洋上風力発電の導入へ 千葉県旭市沖で調査着手 業務規模45億円(JOGMEC)
[2026/1/10 千葉版]
独立行政法人エネルギー・金属鉱物資源機構(JOGMEC)は、洋上風力発電の導入に向け、準備区域に指定されている千葉県旭市沖で、基礎調査に着手する。洋上風力発電設備の基本設計に必要となる海底地盤を調査するもので、業務の予算規模は45億円を上限とする。
経済産業省と国土交通省は2025年10月、再エネ海域利用法に基づき、旭市沖の海域を準備区域に指定した。

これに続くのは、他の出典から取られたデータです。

(* ===== verification/Endpoints.v ===== *)
(** * Endpoints: the ports of the Skywalking receiver

    Models [localhostgate.EndpointForPort] and the endpoints of
    [skywalkingreceiver/factory.go] and [config.go]; [net.SplitHostPort] is written
    out as Go's library has it. *)

From S2P Require Import Prelude GoStrings.

(** ** net.SplitHostPort; [None] is the error *)

Definition at_byte (l : list ascii) (i : Z) : option ascii := if i <? 0 then None else l !! Z.to_nat i.

Definition SplitHostPort (hostport : string) : option (string * string) :=
  let l := byte_list hostport in
  let n := Z.of_nat (length l) in
  let i := LastIndexByte hostport ":" in
  if i <? 0 then None
  else
    '(host, j, k) ←
      match l with
      | "["%char :: _ =>
          let e := IndexByte hostport "]" in
          if e <? 0 then None
          else if e + 1 =? n then None
          else if e + 1 =? i then Some (of_byte_list (take (Z.to_nat e - 1) (drop 1 l)), 1%nat, Z.to_nat (e + 1))
          else None
      | _ =>
          let host := take (Z.to_nat i) l in
          if IndexByte (of_byte_list host) ":" >=? 0 then None else Some (of_byte_list host, 0%nat, 0%nat)
      end;
    if IndexByte (sdrop j hostport) "[" >=? 0 then None
    else if IndexByte (sdrop k hostport) "]" >=? 0 then None
    else Some (host, sdrop (Z.to_nat (i + 1)) hostport).

(** ** factory.go, config.go *)

(** [ParseInt(portStr, 10, 0)] is [Atoi]. *)
Definition extractPortFromEndpoint (endpoint : string) : option Z :=
  '(_, portStr) ← SplitHostPort endpoint;
  port ← Atoi portStr;
  if (port <? 1) || (port >? 65535) then None else Some port.

(** [localhost] is whether the feature gate is enabled. *)
Definition EndpointForPort (localhost : bool) (port : Z) : string :=
  (if localhost then "localhost" else "0.0.0.0") +:+ ":" +:+ FormatInt port.

(** The endpoints of the protocols that are configured, and the extension. *)
Record SwConfig := { sw_GRPC : option string; sw_HTTP : option string; sw_ExtensionID : option string }.

Definition defaultGRPCPort : Z := 11800.
Definition defaultHTTPPort : Z := 12800.

Definition sw_createDefaultConfig (localhost : bool) : SwConfig :=
  {| sw_GRPC := Some (EndpointForPort localhost defaultGRPCPort);
     sw_HTTP := Some (EndpointForPort localhost defaultHTTPPort); sw_ExtensionID := None |}.

(** Whether there is no error. *)
Definition sw_Validate (cfg : SwConfig) : bool :=
  match sw_GRPC cfg, sw_HTTP cfg with
  | None, None => false
  | grpc, http =>
      let ok e := match e with Some e => bool_decide (is_Some (extractPortFromEndpoint e)) | None => true end in
      ok grpc && ok http
  end.

(** The ports and endpoints of the configuration; 0 and the empty endpoint are the
    values of a protocol that is not there. *)
Record configuration := {
  CollectorHTTPPort : Z;
  CollectorHTTPSettings : string;
  CollectorGRPCPort : Z;
  CollectorGRPCServerSettings : string;
  ComponmentIdFillProc : option string;
}.

Definition createConfiguration (cfg : SwConfig) : option configuration :=
  grpc ← match sw_GRPC cfg with Some e => extractPortFromEndpoint e | None => Some 0 end;
  http ← match sw_HTTP cfg with Some e => extractPortFromEndpoint e | None => Some 0 end;
  Some {| CollectorHTTPPort := http; CollectorHTTPSettings := default "" (sw_HTTP cfg); CollectorGRPCPort := grpc;
          CollectorGRPCServerSettings := default "" (sw_GRPC cfg); ComponmentIdFillProc := sw_ExtensionID cfg |}.

(** ** Theorems *)

Lemma extractPort_bounds endpoint port : extractPortFromEndpoint endpoint = Some port → 1 <= port <= 65535.
Proof.
  unfold extractPortFromEndpoint. destruct (SplitHostPort endpoint) as [[host portStr]|]; [|done]. cbn [mbind option_bind].
  destruct (Atoi portStr) as [p|]; [|done]. cbn [mbind option_bind].
  destruct (Z.ltb_spec p 1), (Z.gtb_spec p 65535); simpl; try done. intros [= <-]. lia.
Qed.

Lemma IndexByte_from_free c l i : c ∉ l → IndexByte_from c l i = -1.
Proof.
  revert i. induction l as [|a l IH]; intros i; [done|]. rewrite not_elem_of_cons. intros [Hne Hl]. cbn [IndexByte_from].
  destruct (Ascii.eqb_spec a c); [congruence|]. by apply IH.
Qed.

Lemma IndexByte_free c s : c ∉ byte_list s → IndexByte s c = -1.
Proof. apply IndexByte_from_free. Qed.

(** A plain host and a port come back. *)
Lemma SplitHostPort_plain host port :
  Forall (λ c, free_of c host ∧ free_of c port) [":"; "["; "]"]%char →
  SplitHostPort (host +:+ ":" +:+ port) = Some (host, port).
Proof.
  rewrite !list.Forall_cons. intros ([Hc Hc'] & [Ho Ho'] & [He He'] & _). unfold free_of in *.
  assert (byte_list (host +:+ ":" +:+ port) = byte_list host ++ ":"%char :: byte_list port) as El by by rewrite !byte_list_app.
  assert (∀ c, c ≠ ":"%char → c ∉ byte_list host → c ∉ byte_list port → c ∉ byte_list (host +:+ ":" +:+ port)) as Hfree.
  { intros c Hne H1 H2. rewrite El. set_solver. }
  assert (LastIndexByte (host +:+ ":" +:+ port) ":" = Z.of_nat (length (byte_list host))) as Ei.
  { unfold LastIndexByte. rewrite El, LastIndexByte_from_app by done. unfold len. lia. }
  unfold SplitHostPort. rewrite Ei. rewrite (proj2 (Z.ltb_ge _ 0)) by lia.
  assert (take (Z.to_nat (Z.of_nat (length (byte_list host)))) (byte_list (host +:+ ":" +:+ port)) = byte_list host) as Eh.
  { rewrite Nat2Z.id, El. by rewrite take_app_length. }
  assert (sdrop (Z.to_nat (Z.of_nat (length (byte_list host)) + 1)) (host +:+ ":" +:+ port) = port) as Ep.
  { unfold sdrop. rewrite El. replace (Z.to_nat _) with (S (length (byte_list host))) by lia.
    rewrite <- (of_byte_list_inv port) at 2. f_equal. rewrite cons_middle, app_assoc.
    rewrite drop_app_length'; [done|]. rewrite length_app. simpl. lia. }
  rewrite Eh, Ep.
  assert (∀ A (x y : A), match byte_list (host +:+ ":" +:+ port) with "["%char :: _ => x | _ => y end = y) as Hm.
  { intros A x y. pose proof (Hfree "["%char ltac:(done) Ho Ho') as Hno. revert Hno.
    generalize (byte_list (host +:+ ":" +:+ port)). intros [|a l] Hno; [done|].
    apply not_elem_of_cons in Hno as [Hne _]. destruct a as [[] [] [] [] [] [] [] []]; try done. }
  rewrite Hm, of_byte_list_inv, (IndexByte_free ":" host) by done. cbn [Z.geb Z.compare mbind option_bind].
  assert (sdrop 0 (host +:+ ":" +:+ port) = host +:+ ":" +:+ port) as -> by (unfold sdrop; by rewrite drop_0, of_byte_list_inv).
  rewrite !IndexByte_free by by apply Hfree. done.
Qed.

(** The configuration is valid just when a protocol is there and the ports can be
    taken from the endpoints; they are then in range. *)
Theorem Validate_createConfiguration cfg :
  sw_Validate cfg = true ↔
  (sw_GRPC cfg ≠ None ∨ sw_HTTP cfg ≠ None) ∧
  ∃ c, createConfiguration cfg = Some c ∧
    (sw_GRPC cfg ≠ None → 1 <= CollectorGRPCPort c <= 65535) ∧ (sw_HTTP cfg ≠ None → 1 <= CollectorHTTPPort c <= 65535).
Proof.
  unfold sw_Validate, createConfiguration. destruct cfg as [[grpc|] [http|] ext]; cbn [sw_GRPC sw_HTTP].
  - destruct (extractPortFromEndpoint grpc) eqn:E1, (extractPortFromEndpoint http) eqn:E2; simpl; try (split; [done|naive_solver]).
    apply extractPort_bounds in E1, E2. split; [|done]. intros _. split; [by left|]. by eexists.
  - destruct (extractPortFromEndpoint grpc) eqn:E1; simpl; try (split; [done|naive_solver]).
    apply extractPort_bounds in E1. split; [|done]. intros _. split; [by left|]. eexists. split; [done|]. split; [done|]. by intros [].
  - destruct (extractPortFromEndpoint http) eqn:E2; simpl; try (split; [done|naive_solver]).
    apply extractPort_bounds in E2. split; [|done]. intros _. split; [by right|]. eexists. split; [done|]. split; [by intros []|done].
  - naive_solver.
Qed.

Example default_ports localhost :
  (λ c, (CollectorGRPCPort c, CollectorHTTPPort c)) <$> createConfiguration (sw_createDefaultConfig localhost) =
    Some (11800, 12800).
Proof. destruct localhost; vm_compute; reflexivity. Qed.

Example SplitHostPort_examples :
  SplitHostPort "[::1]:80" = Some ("::1", "80") ∧ SplitHostPort "::1:80" = None ∧ SplitHostPort "host" = None ∧
  SplitHostPort "[::1]" = None ∧ SplitHostPort "a]:80" = None.
Proof. vm_compute. done. Qed.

沿岸から約3km沖合の海域となり、銚子市沖に隣接している。
この海域は「セントラル方式」による調査対象区域にも選定された。国は構想の段階から政府や自治体が関与し、より迅速・効率的な調査を実施する「セントラル方式」を導入しており、その一環として、2023年度からJOGMECが調査を実施している。
国は都道府県に対し、JOGMECによる調査の希望を確認したところ、8区域から希望があった。有識者で構成する第三者委員会の意見を踏まえ、旭市沖を含む3区域を新たに調査対象区域に選定した。
JOGMECは、旭市沖の基礎調査業務について、企画競争の手続きを開始した。風車の設置位置や間隔などの検討に必要となる海底地盤を調査する。契約期間は27年10月まで。
応募資格として国の競争参加資格「役務の提供等」の「調査・研究」でA、B、Cの資格があることなどを求めている。21日に東京都港区の東京本部で説明会を開く。提出された提案書を審査し、最も評価点の高い者を契約先候補者に選定する。
県内では、洋上風力発電の導入に向け、再エネ海域利用法に基づき、銚子市沖が促進区域、いすみ市沖と九十九里沖が有望区域、旭市沖が準備区域にそれぞれ指定されている。旭市沖では、国が促進区域の指定に関する可否を判断するため、協議会を通じて具体的な協議を進めていく「有望区域」の早期指定を目指している。